Герард Фридрих Миллер.
историк и путешественник
При такой секретности трудно искать сведения даже о проектах XX века, когда всё или почти всё документировано. А в то время царило убеждение, что подлинные секреты надо хранить в памяти и передавать устно (от начальника исполнителю). Поэтому исток и осмысление идеи ДКО придётся искать не в документах ВСЭ, а в тогдашней переписке, среди молвы и недомолвок.
Как мы уже знаем, идея ДКО официально появилась во второй записке Беринга (на самом деле она высказана ещё в 1713 г. [410]), где была едва обозначена. В почти том же виде она прошла по всем ранним документам Сената, включая время отправления экспедиции (февраль-апрель 1733 г.).

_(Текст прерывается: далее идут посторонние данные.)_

Section AlignedFrame.
Variables (st : State R) (i : nat) (img : Image) (Lp Rp : list (R * R)) (z : R).
Hypothesis Hitem :
  nth_error (images st) i =
  Some {| original := img; detections := Some {| landmarks := flm Lp Rp |} |}.
Hypothesis Halign : alignEyes st = true.
Hypothesis Hzoom : zoom st = Fin z.
Hypothesis HL : Lp <> [].
Hypothesis HR : Rp <> [].
Hypothesis Heyes : mean Lp <> mean Rp.
Hypothesis Husable : usable img = true.
Hypothesis Hctm : ctm (ctx (canvas st)) = mat_id.

(** The frame is two paint operations: black over the whole canvas, then
    the image under the frame matrix. *)
Lemma renderFrame_aligned_painted :
  width (canvas st) <> 0%N /\ height (canvas st) <> 0%N ->
  painted (ctx (canvas (renderFrame (ofNat i) st))) =
  DrawImage img (frameMatrix Lp Rp (canvas st) z) 0 0
    (IZR (Z.of_N (img_width img))) (IZR (Z.of_N (img_height img))) ::
  FillRect "#000" mat_id 0 0 (canvasW (canvas st)) (canvasH (canvas st)) ::
  painted (ctx (canvas st)).
Proof.
  intros Hsize. rewrite (renderFrame_at _ _ Hitem), Halign, Hzoom.
  unfold on_canvas, on_ctx, drawItem, andThen.
  cbn [canvas ctx detections original landmarks].
  rewrite drawAligned_paints by auto using eyeDist_nonzero.
  cbn [paint painted]. rewrite clear_ctm, Hctm, mat_mul_id_l. f_equal.
  now apply clear_painted.
Qed.

Lemma renderFrame_aligned_top :
  top_paint (renderFrame (ofNat i) st) =
  Some (DrawImage img (frameMatrix Lp Rp (canvas st) z) 0 0
          (IZR (Z.of_N (img_width img))) (IZR (Z.of_N (img_height img)))).
Proof.
  rewrite (renderFrame_at _ _ Hitem), Halign, Hzoom.
  unfold top_paint, on_canvas, on_ctx, drawItem, andThen.
  cbn [canvas ctx detections original landmarks].
  rewrite drawAligned_paints by auto using eyeDist_nonzero.
  cbn [paint painted hd_error]. now rewrite clear_ctm, Hctm, mat_mul_id_l.
Qed.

Разумеется, должны существовать более существенные тексты.
Хотя в указе императрицы от 17 аир. 1732 года (Прилож. 1), служившем основным документом о создании ВСЭ, северная и финансовая темы отсутствуют, однако уже в решении Сената от 2 мая 1732 года они упомянуты, причём теперь в 1012 тыс. рублей оценена стоимость всей экспедиции, что совсем странно.

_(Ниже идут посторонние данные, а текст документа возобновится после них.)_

(** The zoom [autoFitZoom] stores is a whole number of hundredths between
    0.10 and 0.95, and the slider is set to that number. *)
Lemma fittedZoom_fin (st : State R) :
  width (canvas st) <> 0%N -> Forall measured_item (images st) ->
  exists m, minSafeZoom (canvas st) (images st) = Fin m /\ 0 <= m <= 1 /\
            fittedZoom st = Fin (IZR (Z.max 10 (finalZ m)) / 100).
Proof.
  intros HW Hm. destruct (minSafeZoom_unit _ HW Hm) as (m & E & Hm01).
  exists m. split; [assumption|]. split; [assumption|].
  unfold fittedZoom. rewrite E, finalZoom_fin, clampedZoom_fin.
  destruct (finalZ_bounds Hm01) as [Hz _]. now rewrite Z.min_r by lia.
Qed.

(** ** From the corners to the whole image, and to what is painted *)

(** An affine function that is within bounds at the four corners of a
    rectangle is within bounds on the rectangle. *)
Lemma affine_box a b c lo hi w h u v :
  lo <= a <= hi -> lo <= a + b * w <= hi ->
  lo <= a + b * w + c * h <= hi -> lo <= a + c * h <= hi ->
  0 <= u <= w -> 0 <= v <= h ->
  lo <= a + b * u + c * v <= hi.
Proof.
  intros. destruct (Rle_dec 0 b), (Rle_dec 0 c); split; nra.
Qed.

Lemma fits_whole_image cv Lp Rp img s u v :
  fits cv Lp Rp img s -> 0 <= u <= imgW img -> 0 <= v <= imgH img ->
  inside cv (place cv Lp Rp s (u, v)).
Proof.
  unfold fits, cornersR. intros Hf Hu Hv.
  repeat match goal with H : Forall _ (_ :: _) |- _ => inversion_clear H end.
  unfold inside, place, alignPoint in *. cbn [fst snd] in *.
  set (c := Fcos (- eyeAngle Lp Rp)) in *. set (sn := Fsin (- eyeAngle Lp Rp)) in *.
  destruct (eyeMid Lp Rp) as [ex ey]. cbn [fst snd] in *.
  split.
  - replace (_ + _) with
      (canvasW cv * (5 / 10) + s * (- ex * c + ey * sn) + s * c * u + - (s * sn) * v) by ring.
    apply affine_box with (w := imgW img) (h := imgH img); lra.
  - replace (_ + _) with
      (canvasH cv * (4 / 10) + s * (- ex * sn - ey * c) + s * sn * u + s * c * v) by ring.
    apply affine_box with (w := imgW img) (h := imgH img); lra.
Qed.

Столь неясное дело не могло идти через кабинеты гладко, и в решении Сената от 15 мая 1732 года, всего за 9 месяцев до отправки, северная часть вычеркнута, хоть она и содержалась в его черновике [ВКЭ-1, с. 103]. В последующих документах Сената она упоминается вновь, что говорит о скрытой борьбе.
Впервые один северный отряд, а именно Архангельский (Двинско-Обский), упомянут в Решении Сената, утвержденном Анной совсем поздно, 28 декабря 1732 года, и там же предложено выяснить возможность плаванья от Оби до Лены [ВКЭ-1, с. 174188]. А в феврале экспедиция уже двинулась в путь, что и вовсе непостижимо: ведь одной из ее целей было уже плаванье к востоку от Лены. Когда эта цель была заявлена и кем? Каким указом она была узаконена и была ли? Где вся денежная и техническая сторона дела? Нам надо причину этих метаний понять, чтобы вся ВСЭ и особенно ДКО не выглядели ни «Афродитой из пены морской», ни слащавой сказкой о чудесном содружестве чиновников, моряков и сибирских тружеников.
Суть дела состояла в том, что в январе 1732 года Остерман возглавил Воинскую морскую комиссию, призванную возродить флот. Комиссия пришла к выводу, что созданный при Петре огромный (уже наполовину сгнивший без дела) Балтийский флот бессмыслен для обороны он чрезмерен, для завоеваний на Балтике недостаточен (мал в сравнении с совокупным флотом враждебных государств), а для решения более широких задач непригоден, ибо заперт в Балтийском море. (То же самое, кстати, было в XX веке в обеих Мировых войнах.) Комиссия приняла, совместно с Сенатом, решение строить в Архангельске вторую базу флота (при Петре I Архангельск был заброшен), что и было сделано [П-1]. Уже за одно это Остерман достоин памяти у историков флота, но они его почти не упоминают, а иногда даже пишут, что он делами флота не занимался.
В верности решения Комиссии осталось убедить Бирона, что было весьма трудно, ибо он наивно полагал, что боевые корабли вообще России не нужны (достаточно-де иметь галеры для перевозки военных грузов и высадки десантов, как убеждал его и других фельдмаршал Бурхард Миних [П-1, с. 14]), а деньги, идущие на флот, лучше потратить на ещё большую пышность двора, столь милую его милой Анне. Зачем тогда строить что-то очень дорогое на севере?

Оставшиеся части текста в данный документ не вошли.